When the Democratic National Convention kicked off in Chicago on Monday, Democrats who had been despondent a month earlier expressed a combination of joy over Harris’ candidacy and relief that their party, in sharp contrast to the GOP, had deposed its unpopular standard bearer in favor of a generation of leaders who had been waiting in the wings longer than many Democrats would have liked.
As Harris wrapped up the DNC on Thursday night with a speech that clocked in at a relatively tight 38 minutes, Northwest delegates said their party had stuck the landing, moving on from a sudden and somewhat awkward divorce from Biden and delivering a positive message focused on the future.
Both parties presented platforms that are light on details while papering over internal differences – such as abortion for Republicans and U.S. policy toward Israel for Democrats – that threatened to divide their voters.
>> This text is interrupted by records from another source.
(* ===== verification/RelaxedFacts.v ===== *)
(** * Facts about the relaxed cache

    Runs can be extended, and a run without races is a run of atomic
    commands in the order of [atomize]. *)

From S2P Require Import Prelude RustStd Extern Reference Errors Command Value Storage StorageFacts.
From S2P Require Import Response Handler Spec Trace Relaxed.
#[local] Open Scope petra_scope.

Section facts.
Context (msg_ok : bytes -> Prop).

(** ** Runs *)

Lemma final_app st tr1 tr2 : final st (tr1 ++ tr2) = final (final st tr1) tr2.
Proof. revert st. induction tr1 as [|[[id a] st'] tr1 IH]; intros st; [done|apply IH]. Qed.

Lemma valid_run_app st tr1 tr2 :
  valid_run msg_ok st tr1 -> valid_run msg_ok (final st tr1) tr2 ->
  valid_run msg_ok st (tr1 ++ tr2).
Proof.
  revert st. induction tr1 as [|[[id a] st'] tr1 IH]; intros st; cbn [valid_run final app]; [done|].
  intros [? ?] ?. auto.
Qed.

Lemma valid_run_split st tr1 tr2 :
  valid_run msg_ok st (tr1 ++ tr2) -> valid_run msg_ok st tr1 /\ valid_run msg_ok (final st tr1) tr2.
Proof.
  revert st. induction tr1 as [|[[id a] st'] tr1 IH]; intros st; cbn [valid_run final app]; [done|].
  intros [? [? ?]%IH]. auto.
Qed.

Lemma race_free_app st tr1 tr2 :
  race_free st tr1 -> race_free (final st tr1) tr2 -> race_free st (tr1 ++ tr2).
Proof.
  revert st. induction tr1 as [|[[id a] st'] tr1 IH]; intros st; cbn [race_free final app]; [done|].
  intros [? ?] ?. auto.
Qed.

Lemma rstep_time st id t a st' : rstep msg_ok st id t a st' -> r_time st' = t.
Proof. by destruct 1. Qed.

Lemma final_time st tr : valid_run msg_ok st tr -> r_time st <= r_time (final st tr).
Proof.
  revert st. induction tr as [|[[id a] st'] tr IH]; intros st; cbn [valid_run final]; [lia|].
  intros [(t & Ht & Hstep) Hrun%IH]. apply rstep_time in Hstep. lia.
Qed.

Lemma entries_of_app id tr1 tr2 : entries_of id (tr1 ++ tr2) = entries_of id tr1 ++ entries_of id tr2.
Proof. apply omap_app. Qed.

Lemma entries_of_other id id' a st tr :
  id <> id' -> entries_of id ((id', a, st) :: tr) = entries_of id tr.
Proof. intros Hne. unfold entries_of. cbn. destruct a; [done|done|]. by rewrite decide_False. Qed.

Lemma entries_of_log id en st tr : entries_of id ((id, Log en, st) :: tr) = en :: entries_of id tr.
Proof. unfold entries_of. cbn. by rewrite decide_True. Qed.

Lemma entries_of_quiet id id' a st tr :
  (forall en, a <> Log en) -> entries_of id ((id', a, st) :: tr) = entries_of id tr.
Proof. intros Ha. unfold entries_of. cbn. destruct a as [| |en]; [done|done|]. by destruct (Ha en). Qed.

(** What a step leaves alone: the view of the other connections. *)
Lemma rstep_seen_other st id t a st' id' :
  rstep msg_ok st id t a st' -> id' <> id -> r_seen st' !! id' = r_seen st !! id'.
Proof.
  intros Hstep Hne. destruct Hstep; cbn [r_seen]; try done.
  - by apply (lookup_insert_ne (M := gmap nat)).
  - by apply (lookup_delete_ne (M := gmap nat)).
  - by apply (lookup_delete_ne (M := gmap nat)).
Qed.

(** A view is an old one, or has just been taken. *)
Lemma rstep_seen st id t a st' id' c b :
  rstep msg_ok st id t a st' -> r_seen st' !! id' = Some (c, b) ->
  r_seen st !! id' = Some (c, b) \/ b = t.
Proof.
  intros Hstep Hb. destruct Hstep; cbn [r_seen] in *; [| by left| | |by left].
  - apply (lookup_insert_Some (M := gmap nat)) in Hb as [[_ [= _ <-]]|[_ Hb]]; auto.
  - apply (lookup_delete_Some (M := gmap nat)) in Hb as [_ Hb]. by left.
  - apply (lookup_delete_Some (M := gmap nat)) in Hb as [_ Hb]. by left.
Qed.

(** ** Atomic commands *)

(** No one can tell the two caches apart from [t] on; the second has at least
    the keys of the first. *)
Definition shadows (t : Z) (c1 c2 : cache) : Prop :=
  forall k, (forall t', t <= t' -> live_value t' (c1 !! k) = live_value t' (c2 !! k)) /\
    (is_Some (c1 !! k) -> is_Some (c2 !! k)).

Lemma shadows_refl t c : shadows t c c.
Proof. done. Qed.

Lemma shadows_later t t' c1 c2 : t <= t' -> shadows t c1 c2 -> shadows t' c1 c2.
Proof. intros Ht H k. destruct (H k) as [Hl Hd]. split; [|done]. intros t'' ?. apply Hl. lia. Qed.
(** What is left of a round of a connection that has received [g], after the
    events of [log]: it ends in [Q]; or the parser panics on what the log
    leaves of [g]; or it executes the command that comes next there, which is
    well-formed, and does the same after any replies that fit a response. *)
Fixpoint script_spec {A : Type} (g : bytes) (Q : list entry -> A -> Prop) (log : list entry)
    (p : script A) : Prop :=
  match p with
  | Stop a => Q log a
  | Fault => legible g -> exists rest, explains pf log g rest /\ parse pf rest = Panic
  | Meter _ next => script_spec g Q log next
  | Call cmd next => wf_command cmd /\
      (legible g -> exists rest rest', explains pf log g rest /\
         next_event pf rest = Some (EvCommand cmd, rest')) /\
      forall rs, Forall reply_fits rs -> script_spec g Q (log ++ [(EvCommand cmd, rs)]) (next rs)
  end.

Lemma script_spec_bind {A C : Type} g (Q : list entry -> A -> Prop)
    (Q' : list entry -> C -> Prop) log p (f : A -> script C) :
  script_spec g Q log p -> (forall log' a, Q log' a -> script_spec g Q' log' (f a)) ->
  script_spec g Q' log (p ≫= f).
Proof.
  unfold mbind, script_mbind. intros Hp Hf. revert log Hp.
  induction p as [a| |u p IH|cmd next IH]; intros log; cbn [script_spec script_bind]; [auto..|].
  intros (Hwf & Hnext & Hp). split; [done|]. split; [done|]. intros rs Hrs. apply IH. by apply Hp.
Qed.
(** A step of what is left of a command is an action of the relaxed cache,
    or none. *)
Lemma plan_step cmd s' (p p' : prog E (list reply)) :
  (q -> quiet_call (r_cache st) now cmd p) ->
  command_plan cmd (r_seen st !! id) now p -> prog_step s p = Some (s', p') ->
  stepped q id cmd st s' p' /\ now <= timestamp (st_clock s').
Proof.
  intros Hquiet Hp Hstep. destruct p as [rs| |k next|ks next|k v next|k next|next|n p|u p];
    cbn [prog_step] in *; [done..| | | | | | |].
  - destruct (db_get _ _) as [d r] eqn:Ed. injection Hstep as <- <-.
    apply db_get_view in Ed as [Hd Hr]. destruct Hp as [Hn Hp]. split; [|cbn; lia].
    apply stepped_look; [done|by apply represents_set_db|cbn; lia|]. apply (Hp _ now); [lia|].
    by apply represents_read.
  - destruct (db_multi_get _ _) as [d rs] eqn:Ed. injection Hstep as <- <-.
    apply db_multi_get_view in Ed as [Hd Hr]. destruct Hp as [Hn Hp]. split; [|cbn; lia].
    apply stepped_look; [done|by apply represents_set_db|cbn; lia|]. apply (Hp _ now); [lia|].
    eapply Forall2_impl; [exact Hr|]. intros k r. by apply represents_read.
  - destruct (db_put_opt _ _ _ _) as [d r] eqn:Ed. injection Hstep as <- <-.
    split; [by eapply stepped_put|cbn; lia].
  - destruct (db_delete_opt _ _ _) as [d r] eqn:Ed. injection Hstep as <- <-.
    split; [by eapply stepped_delete|cbn; lia].
  - pose proof (represents_now _ _ Hrep) as [Hrep' Hnow].
    destruct (current_timestamp (st_clock s)) as [n c] eqn:Ec. cbn [snd] in *.
    assert (n = now) as -> by (unfold timestamp; by injection Ec as <- _).
    injection Hstep as <- <-. split; [|done].
    destruct cmd as [ks|k flags exptime data noreply|k noreply| |]; cbn [plan] in Hp.
    2:{ destruct Hp as [Hn Hp]. apply stepped_look; [done..|].
        eapply plan_later; [apply replied_lasting|exact Hnow|apply Hp; lia]. }
    all: apply stepped_silent; [done..|];
      eapply plan_later; [apply replied_lasting|exact Hnow|apply Hp; lia].
  - injection Hstep as <- <-. split; [|cbn; lia]. apply stepped_silent; [done|cbn; lia|done].
  - injection Hstep as <- <-. split; [|lia]. apply stepped_silent; [done|lia|done].
Qed.

End step.

(** Nothing is removed unseen while nobody else changes the cache. *)
Lemma ends_in_unique rs rs' p : ends_in rs p -> ends_in rs' p -> rs = rs'.
Proof. induction p; cbn [ends_in]; try done. congruence. Qed.

Lemma undisturbed_quiet cmd st id t p :
  command_plan cmd (r_seen st !! id) t p -> undisturbed cmd st id -> r_time st <= t ->
  quiet_call (r_cache st) t cmd p.
Proof.
  intros Hp Hu Ht. destruct p as [| | | | |k next| | |]; try done.
  destruct Hp as (c0 & t0 & Hs & Hp). destruct (Hu c0 t0 Hs) as [Ht0 Hk]. specialize (Hk k).
  destruct cmd as [ks| |k' noreply| |]; cbn [quiet_call]; try done.
  - destruct Hp as [(v & Hv & He) _]. destruct Hk as [-> |[_ ->]]; [|done].
    rewrite Hv. unfold live_value. cbn [mbind option_bind]. by rewrite He.
  - destruct Hp as [<- Hr]. destruct Hk as [-> |[[ks [=]] _]].
    destruct (Hr (Ok tt)) as (rs & Hrs & Hend). cbn [delete_reply] in Hrs.
    split; intros Hend'; pose proof (ends_in_unique _ _ _ Hend Hend') as ->;
      destruct Hrs as [[Heq Hkey]|[Heq Hkey]]; try discriminate Heq; [done|].
    eapply live_value_none; [|exact Hkey]. lia.
Qed.

(** The same of the database: the next call of [p] removes nothing from it
    that the command has not seen. *)
Definition quiet_db (s : store) (cmd : Command) (p : prog E (list reply)) : Prop :=
  let now := timestamp (st_clock s) in
  match p, cmd with
  | DbDelete k _, Get _ => live (view s) now k = None
  | DbDelete k next, Delete _ _ =>
      (ends_in [RDeleted] (next (Ok tt)) -> is_Some (view s !! k)) /\
      (ends_in [RNotFound] (next (Ok tt)) -> live (view s) now k = None)
  | _, _ => True
  end.

Lemma quiet_db_call c (s : store) cmd p :
  represents c s -> quiet_db s cmd p -> quiet_call c (timestamp (st_clock s)) cmd p.
Proof.
  intros (_ & _ & Hl & Hd). destruct p as [| | | | |k next| | |]; try done.
  destruct cmd; cbn [quiet_db quiet_call]; try done.
  - by rewrite Hl by lia.
  - intros [H1 H2]. split; [auto|]. intros H. rewrite <- Hl by lia. auto.
Qed.

End actions.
Each also made pitches to expand their bases, with Trump inviting traditionally Democratic-aligned unions into the GOP and Democrats openly appealing to anti-Trump Republicans while embracing border-security proposals that many progressives oppose.
Polls have tightened since Harris became the Democratic candidate, but unlike Republicans at the RNC, Democrats left their convention with the sense that they are still underdogs who will need to work for every last vote until Election Day in November. In contrast to the 2016 race, when Democratic nominee Hillary Clinton lost to Trump after a campaign that suggested she had the edge to win a turn in the Oval Office, former first lady Michelle Obama took the stage Tuesday and urged every Democrat to “do something” to help Harris win.
Democrats, who in recent years have lost support among rural and working-class voters, made a clear play to win back at least some of those Americans. Walz, a former high school football coach and retired Army National Guard sergeant who grew up in small-town Nebraska, likely will spend the weeks until November facing off – in debates and on the campaign trail – against Vance, who famously wrote about his upbringing in a struggling Rust Belt town before he rose to earn a law degree from Yale and work in Silicon Valley.
Both conventions were filled with images, speeches and celebrity cameos aimed at winning over and firing up voters, but their messages were ultimately summed up in the remarks Trump and Harris delivered at the close of each week, which presented starkly different visions for America.
Trump called the United States “a nation in decline,” promising to return the country to a glorious past. Harris called it “the greatest democracy in the history of the world,” urging Americans “to fight for this country we love” on behalf of their forebears.
Ultimately, the election won’t be decided by the party faithful who filled arenas in Milwaukee and Chicago. Who occupies the White House at the end of January will depend on voters across the country, especially in the roughly half-dozen states that are evenly divided between the parties.